Selon l'article 373-2-1 du Code civil, le parent qui exerce conjointement l'autorité parentale ne peut se voir refuser un droit de visite et d'hébergement que pour des motifs graves tenant à l'intérêt de l'enfant.
La décision est censurée par la Cour suprême qui relève que la cour d’appel a alors statué par des motifs impropres à caractériser un motif grave tenant à l'intérêt des enfants.
Le parent qui exerce conjointement l'autorité parentale ne peut se voir refuser un droit de visite et d'hébergement que pour des motifs graves tenant à l'intérêt de l'enfant.

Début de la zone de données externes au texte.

(** C3: A transaction reads what its commit will leave. Over any state of the
    store, what a transaction's read hands on and its count answers of a key,
    with the store's own reads under it, are the values the store's sources and
    its staged appends and deletes, in order behind them, together have; and
    where the staged keys are shorter than 65,536 bytes and the staged values
    than the length that marks a tombstone (two to the thirty-two, less one),
    and its commit returns, every later read of the key -- the writer's, a reader's at that
    commit -- hands on the same. A longer key is accepted and lost: the table
    keeps the low sixteen bits of its length. *)
Theorem txn_reads_commit env by_value via_ord puts_of segs frozen fws w c policy drop_bytes db (ops : Txn) k rd :
  let st := state_of segs (db_mem db) frozen in
  let ins := map (fun s => mkInput (sg_file s) (sg_blob s)) (sa_segs st) in
  let vs := live_values (store_versions puts_of segs fws (w ++ map txn_write ops) k) in
  store_ok env puts_of segs (db_mem db) frozen fws w c -> readers_ok env ins rd ->
  (exists rd', txn_read_all (read_all env by_value via_ord st (ALL, SEE_ALL)) ops k rd = Some (Ok (vs, Ok (Zlen vs)), rd') /\ readers_ok env ins rd') /\
  txn_count (count env st (ALL, SEE_ALL)) ops k = Some (Zlen vs) /\
  forall db', Forall op_fits (map txn_write ops) -> txn_commit policy drop_bytes db ops = Some db' -> forall iso held, iso <> Snapshot ->
    exists rd', read_all env by_value via_ord (state_of segs (db_mem db') frozen) (enter true iso held (db_mem db')) k rd = Some (Ok (vs, Ok (Zlen vs)), rd').
Proof.
  intros st ins vs Hok Hrd. pose proof (versions_ops puts_of segs fws w ops k) as Hvs. fold vs in Hvs.
  assert (sees (db_mem db) w c (ALL, SEE_ALL) w) as Hs by (by left). split; [|split].
  - pose proof (read_gives env by_value via_ord puts_of segs (db_mem db) frozen fws w c Hok _ w Hs k rd Hrd) as H.
    unfold txn_read_all. destruct (touches ops k) eqn:Et; cbn [negb].
    + apply wp_run in H as ([v r] & rd' & H1 & [= -> ->] & H2). exists rd'. split; [|done]. unfold bind. fold st in H1. rewrite H1. by rewrite Hvs.
    + rewrite (txn_untouched _ _ _ Et) in Hvs. rewrite <- Hvs in H. apply wp_run in H as ([v r] & rd' & H1 & [= -> ->] & H2). by exists rd'.
  - unfold txn_count. pose proof (count_is env puts_of segs (db_mem db) frozen fws w c Hok _ w Hs k) as Hn. fold st in Hn. rewrite Hn. cbn [mbind option_bind]. by rewrite txn_counts, Hvs.
  - intros db' Hf Hc iso held Hiso. rewrite txn_is in Hc. apply events_run in Hc.
    assert (Forall ev_fits (map (fun o => Write (txn_write o)) ops ++ [Commit])) as Hev.
    { apply Forall_app. split; [|by repeat constructor]. apply Forall_map. by rewrite Forall_map in Hf. }
    pose proof (tracks_run _ (db_mem db, db_readers db) w c _ _ (sk_mem _ _ _ _ _ _ _ _ Hok) Hev Hc) as Ht.
    rewrite txn_history in Ht. cbn [fst snd] in Ht. set (w' := w ++ map txn_write ops) in *.
    assert (store_ok env puts_of segs (db_mem db') frozen fws w' w') as Hok' by (destruct Hok; by split).
    assert (sees (db_mem db') w' w' (enter true iso held (db_mem db')) w') as Hs' by (destruct iso; [by right|done|by left]).
    pose proof (read_gives env by_value via_ord puts_of segs (db_mem db') frozen fws w' w' Hok' _ w' Hs' k rd Hrd) as H.
    apply wp_run in H as ([v r] & rd' & H1 & [= -> ->] & H2). by exists rd'.
Qed.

Doit dès lors être censuré l’arrêt qui suspend le droit de visite et d'hébergement d’un parent, par des motifs impropres à caractériser un motif grave tenant à l'intérêt des enfants, la Cour de cassation opérant un contrôle strict.

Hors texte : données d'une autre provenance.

Lemma wp_chunk_narrative tk data :
  wp (chunk_narrative py_str float_truthy tk data) (Forall (chunked tk)).
Proof.
  unfold chunk_narrative.
  apply wp_bind; [wp_base|]. intros narrative.
  destruct (py_truthy float_truthy narrative); [|constructor].
  apply wp_bind; [wp_base|]. intros the.
  apply (wp_bind_post _ _ (Forall (chunked tk))); [wp_go; chunked_list|].
  intros n1 H1.
  apply wp_bind; [wp_base|]. intros pi.
  apply (wp_bind_post _ _ (Forall (chunked tk))); [wp_go; chunked_list|].
  intros n2 H2.
  apply wp_bind; [wp_base|]. intros ec.
  apply (wp_bind_post _ _ (Forall (chunked tk))); [wp_go; chunked_list|].
  intros n3 H3.
  apply wp_bind; [wp_base|]. intros ns.
  apply (wp_bind_post _ _ (Forall (chunked tk))); [wp_go; chunked_list|].
  intros n4 H4.
  apply wp_ok. chunked_list.
Qed.

Lemma wp_chunk_card tk card :
  wp (chunk_card py_str float_truthy tk card) (Forall (chunked tk)).
Proof. unfold chunk_card. wp_go; chunked_list. Qed.

Lemma wp_chunk_cards tk evidence :
  wp (chunk_cards py_str float_truthy tk evidence) (Forall (chunked tk)).
Proof.
  unfold chunk_cards.
  apply wp_bind; [wp_base|]. intros cards.
  apply wp_bind; [wp_base|]. intros items.
  apply (wp_bind_post _ _ (Forall (Forall (chunked tk)))).
  - apply wp_mapR. intros card. apply wp_chunk_card.
  - intros ps Hps. apply wp_ok, Forall_concat, Hps.
Qed.

Lemma wp_chunk_alignment tk evidence :
  wp (chunk_alignment py_str float_truthy tk evidence) (Forall (chunked tk)).
Proof. unfold chunk_alignment. wp_go; chunked_list. Qed.

Lemma wp_chunk_disc_row tk ir :
  wp (chunk_disc_row py_str float_truthy tk ir) (chunked tk).
Proof. unfold chunk_disc_row. cbv zeta. wp_go. chunked_list. Qed.

Lemma wp_chunk_discriminators tk data :
  wp (chunk_discriminators py_str float_truthy tk data)
     (Forall (chunked tk)).
Proof.
  unfold chunk_discriminators.
  apply wp_bind; [wp_base|]. intros disc.
  destruct (py_truthy float_truthy disc); [|constructor].
  apply wp_bind; [wp_base|]. intros rows.
  apply wp_bind; [wp_base|]. intros items.
  apply (wp_bind_post _ _ (Forall (chunked tk))).
  { apply wp_mapR. intros ir. apply wp_chunk_disc_row. }
  intros ps Hps.
  apply wp_bind; [wp_base|]. intros nd.
  apply (wp_bind_post _ _ (Forall (chunked tk))); [wp_go; chunked_list|].
  intros q Hq. apply wp_ok. chunked_list.
Qed.

Lemma wp_chunk_tripwire tk tw :
  wp (chunk_tripwire py_str float_truthy tk tw) (chunked tk).
Proof. unfold chunk_tripwire. wp_go. chunked_list. Qed.

Lemma wp_chunk_tripwires tk data :
  wp (chunk_tripwires py_str float_truthy tk data) (Forall (chunked tk)).
Proof.
  unfold chunk_tripwires.
  apply wp_bind; [wp_base|]. intros tripwires.
  apply wp_bind; [wp_base|]. intros cards.
  apply wp_bind; [wp_base|]. intros items.
  apply wp_mapR. intros tw. apply wp_chunk_tripwire.
Qed.

Lemma wp_chunk_gaps tk data :
  wp (chunk_gaps py_str float_truthy tk data) (Forall (chunked tk)).
Proof. unfold chunk_gaps. wp_go; chunked_list. Qed.

Lemma wp_chunk_technical tk data :
  wp (chunk_technical py_str float_truthy tk data) (Forall (chunked tk)).
Proof. unfold chunk_technical. wp_go; chunked_list. Qed.

Lemma wp_chunk_reference tk ref :
  wp (chunk_reference py_str float_truthy tk ref) (Forall (chunked tk)).
Proof. unfold chunk_reference. wp_go; chunked_list. Qed.

Lemma wp_chunk_freshness tk fresh :
  wp (chunk_freshness py_str float_truthy tk fresh) (Forall (chunked tk)).
Proof. unfold chunk_freshness. wp_go; chunked_list. Qed.

Lemma wp_chunk_stock tk data ref fresh :
  wp (_chunk_stock py_str float_truthy tk data ref fresh)
     (Forall (chunked tk)).
Proof.
  unfold _chunk_stock.
  apply (wp_bind_post _ _ _ _ (wp_chunk_overview tk data)). intros p1 H1.
  apply (wp_bind_post _ _ _ _ (wp_chunk_metrics tk data)). intros p2 H2.
  apply (wp_bind_post _ _ _ _ (wp_chunk_identity tk data)). intros p3 H3.
  apply (wp_bind_post _ _ _ _ (wp_chunk_skew tk data)). intros p4 H4.
  apply (wp_bind_post _ _ _ _ (wp_chunk_verdict tk data)). intros p5 H5.
  apply (wp_bind_post _ _ _ _ (wp_chunk_hypotheses tk data)). intros p6 H6.
  apply (wp_bind_post _ _ _ _ (wp_chunk_narrative tk data)). intros p7 H7.
  apply wp_bind; [wp_base|]. intros evidence.
  apply (wp_bind_post _ _ _ _ (wp_chunk_cards tk evidence)). intros p8 H8.
  apply (wp_bind_post _ _ _ _ (wp_chunk_alignment tk evidence)).
  intros p9 H9.
  apply (wp_bind_post _ _ _ _ (wp_chunk_discriminators tk data)).
  intros p10 H10.
  apply (wp_bind_post _ _ _ _ (wp_chunk_tripwires tk data)). intros p11 H11.
  apply (wp_bind_post _ _ _ _ (wp_chunk_gaps tk data)). intros p12 H12.
  apply (wp_bind_post _ _ _ _ (wp_chunk_technical tk data)). intros p13 H13.
  apply (wp_bind_post _ _ _ _ (wp_chunk_reference tk ref)). intros p14 H14.
  apply (wp_bind_post _ _ _ _ (wp_chunk_freshness tk fresh)).
  intros p15 H15.
  apply wp_ok. chunked_list.
Qed.

End Library.

End ChunkFacts.

Module ChunkClaims.
Import ChunkFacts.
Local Open Scope R_scope.

Lemma chunk_weights_pos (w : R) : In w chunk_weights -> 0 < w.
Proof.
  unfold chunk_weights. cbn [In].
  intros H. repeat (destruct H as [<-|H]; [lra|]). contradiction.
Qed.

(** Every passage [_chunk_stock] returns carries the ticker it was called
    with, one of the nine weights 0.5 to 1.3 (so a positive weight) and
    one of the twelve section names; and the only exceptions it raises,
    on data of an unexpected type, are [AttributeError], [TypeError] and
    [KeyError]. *)
Theorem chunk_stock_passages
        (py_str : json -> string) (float_truthy : string -> bool)
        (tk : string) (data ref fresh : json) :
  match _chunk_stock py_str float_truthy tk data ref fresh with
  | Ok ps =>
      Forall (fun p => ticker p = tk /\ 0 < weight p /\
                       In (weight p) chunk_weights /\
                       In (section p) chunk_sections) ps
  | Err e => e = AttributeError \/ e = TypeError \/ e = KeyError
  end.
Proof.
  pose proof (wp_chunk_stock py_str float_truthy tk data ref fresh) as H.
  destruct (_chunk_stock py_str float_truthy tk data ref fresh) as [ps|e];
    [|exact H].
  cbn [wp] in H. revert H. apply Forall_impl.
  intros p (Ht & Hw & Hs). repeat split; try assumption.
  apply chunk_weights_pos, Hw.
Qed.

End ChunkClaims.

(** ** Extraction of the ticker objects *)

Module ExtractFacts.
Import TokenFacts.

Lemma span_len_le (P : ascii -> bool) (s : string) :
  (span_len P s <= String.length s)%nat.
Proof.
  induction s as [|c r IH]; cbn; [lia|]. destruct (P c); cbn; lia.
Qed.

Lemma take_span_forall (P : ascii -> bool) (s : string) :
  str_forall P (str_take (span_len P s) s) = true.
Proof.
  induction s as [|c r IH]; cbn [span_len]; [reflexivity|].
  destruct (P c) eqn:E; [|reflexivity].
  cbn [str_take str_forall]. rewrite E, IH. reflexivity.
Qed.

Lemma take_length (n : nat) (s : string) :
  (n <= String.length s)%nat -> String.length (str_take n s) = n.
Proof.
  revert s. induction n as [|n IH]; intros [|c r] H; cbn in *;
    try reflexivity; try lia.
  f_equal. apply IH. lia.
Qed.

(** The group of a match of the ticker pattern is a ticker symbol. *)
Lemma m_stock_shape (t : string) (n : nat) (tk : string) :
  m_stock t = Some (n, tk) -> ticker_shape tk = true.
Proof.
  unfold m_stock. destruct (String.prefix "STOCK_DATA." t); [|discriminate].
  set (t1 := str_drop 11 t).
  destruct ((2 <=? span_len is_upper t1)%nat
            && (span_len is_upper t1 <=? 5)%nat) eqn:E; [|discriminate].
  destruct (m_assign_brace _); [|discriminate].
  intros [= _ <-]. unfold ticker_shape.
  rewrite take_length by apply span_len_le.
  rewrite E, take_span_forall. reflexivity.
Qed.

Lemma finditer_stock_shape (s : string) :
  forall pos skip,
    Forall (fun m => ticker_shape (fst m) = true)
           (finditer_stock pos skip s).
Proof.
  induction s as [|c r IH]; intros pos skip; cbn [finditer_stock];
    [constructor|].
  destruct skip as [|k]; [|apply IH].
  destruct (m_stock (String c r)) as [[n tk]|] eqn:E; [|apply IH].
  constructor; [|apply IH]. cbn [fst]. apply (m_stock_shape _ _ _ E).
Qed.

Lemma dict_set_keys {V} (d : list (string * V)) (k : string) (v : V) :
  map fst (dict_set d k v)
  = if str_mem k (map fst d) then map fst d else map fst d ++ [k].
Proof.
  induction d as [|[k' v'] r IH]; cbn [dict_set map fst str_mem existsb];
    [reflexivity|].
  fold (str_mem k (map fst r)).
  destruct (String.eqb k k') eqn:E; cbn [orb map fst]; [reflexivity|].
  rewrite IH. destruct (str_mem k (map fst r)); reflexivity.
Qed.

Lemma dict_set_fresh {V} (d : list (string * V)) (k : string) (v : V) :
  ~ In k (map fst d) -> dict_set d k v = d ++ [(k, v)].
Proof.
  induction d as [|[k' v'] r IH]; cbn [dict_set map fst In app]; intros H;
    [reflexivity|].
  destruct (String.eqb k k') eqn:E.
  - apply String.eqb_eq in E. subst. tauto.
  - f_equal. apply IH. tauto.
Qed.

Lemma dict_set_In {V} (d : list (string * V)) (k : string) (v : V) kv :
  In kv (dict_set d k v) -> In kv d \/ kv = (k, v).
Proof.
  induction d as [|[k' v'] r IH]; cbn [dict_set In].
  - intros [<-|[]]. auto.
  - destruct (String.eqb k k') eqn:E; cbn [In].
    + apply String.eqb_eq in E. subst k'. intros [<-|H]; auto.
    + intros [<-|H]; auto. destruct (IH H); auto.
Qed.

Lemma dict_set_NoDup {V} (d : list (string * V)) (k : string) (v : V) :
  NoDup (map fst d) -> NoDup (map fst (dict_set d k v)).
Proof.
  intros H. rewrite dict_set_keys.
  destruct (str_mem k (map fst d)) eqn:E; [exact H|].
  apply NoDup_app; [exact H | repeat constructor; intros [] |].
  intros x Hx [<-|[]].
  apply BM25Facts.str_mem_In in Hx. congruence.
Qed.

Section Library.
Variable json_loads : string -> option json.
Variable float_truthy : string -> bool.

(** The tickers [_extract_js_objects] returns are distinct ticker
    symbols, and the objects it returns are true values. *)
Lemma extract_js_objects_inv (html : string) :
  let stocks := _extract_js_objects json_loads float_truthy html in
  NoDup (map fst stocks) /\
  Forall (fun kv => ticker_shape (fst kv) = true /\
                    py_truthy float_truthy (snd kv) = true) stocks.
Proof.
  cbv zeta. unfold _extract_js_objects.
  pose proof (finditer_stock_shape html 0 0) as Hm.
  revert Hm. generalize (finditer_stock 0 0 html). intros ms Hm.
  assert (Hinit : NoDup (map fst (@nil (string * json))) /\
                  Forall (fun kv => ticker_shape (fst kv) = true /\
                                    py_truthy float_truthy (snd kv) = true)
                         []).
  { split; constructor. }
  revert Hinit. generalize (@nil (string * json)).
  induction Hm as [|m r Hmk _ IH]; intros stocks Hinv; cbn [fold_left];
    [exact Hinv|].
  apply IH. destruct Hinv as [Hnd Hall].
  destruct (String.eqb _ EmptyString); [split; assumption|].
  destruct (_js_to_dict json_loads _) as [parsed|]; [|split; assumption].
  destruct (py_truthy float_truthy parsed) eqn:Et; [|split; assumption].
  split; [apply dict_set_NoDup, Hnd|].
  apply Forall_forall. intros kv Hkv.
  apply dict_set_In in Hkv. destruct Hkv as [Hkv| ->].
  - rewrite Forall_forall in Hall. apply Hall, Hkv.
  - cbn [fst snd]. split; assumption.
Qed.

L'intérêt des enfants peut justifier la suppression d'un droit de visite et d'hébergement d'un parent, notamment, lorsque la cour d'appel relève que les enfants manifestaient un mal-être certain à l'approche de ces rencontres, étaient perturbées dans leur travail scolaire, l'angoisse ressentie par l'un d'eux se traduisant par des crises d'eczéma.
Ne méconnaît pas la liberté de religion consacrée par l'article 9 de la CESDH la cour d'appel qui, pour suspendre le droit de visite d'un père à l'égard de ses deux filles, retient les pressions morales et psychologiques que ce père faisait peser sur ses filles encore très jeunes, notamment en exigeant le port du "voile islamique" et le respect de l'interdiction de se baigner en piscine publique, ainsi que l'absence d'évolution de sa réflexion pour prendre en compte leur développement psycho-affectif et laisser une place à la mère, la décision étant ainsi fondée sur la considération primordiale de l'intérêt supérieur des enfants.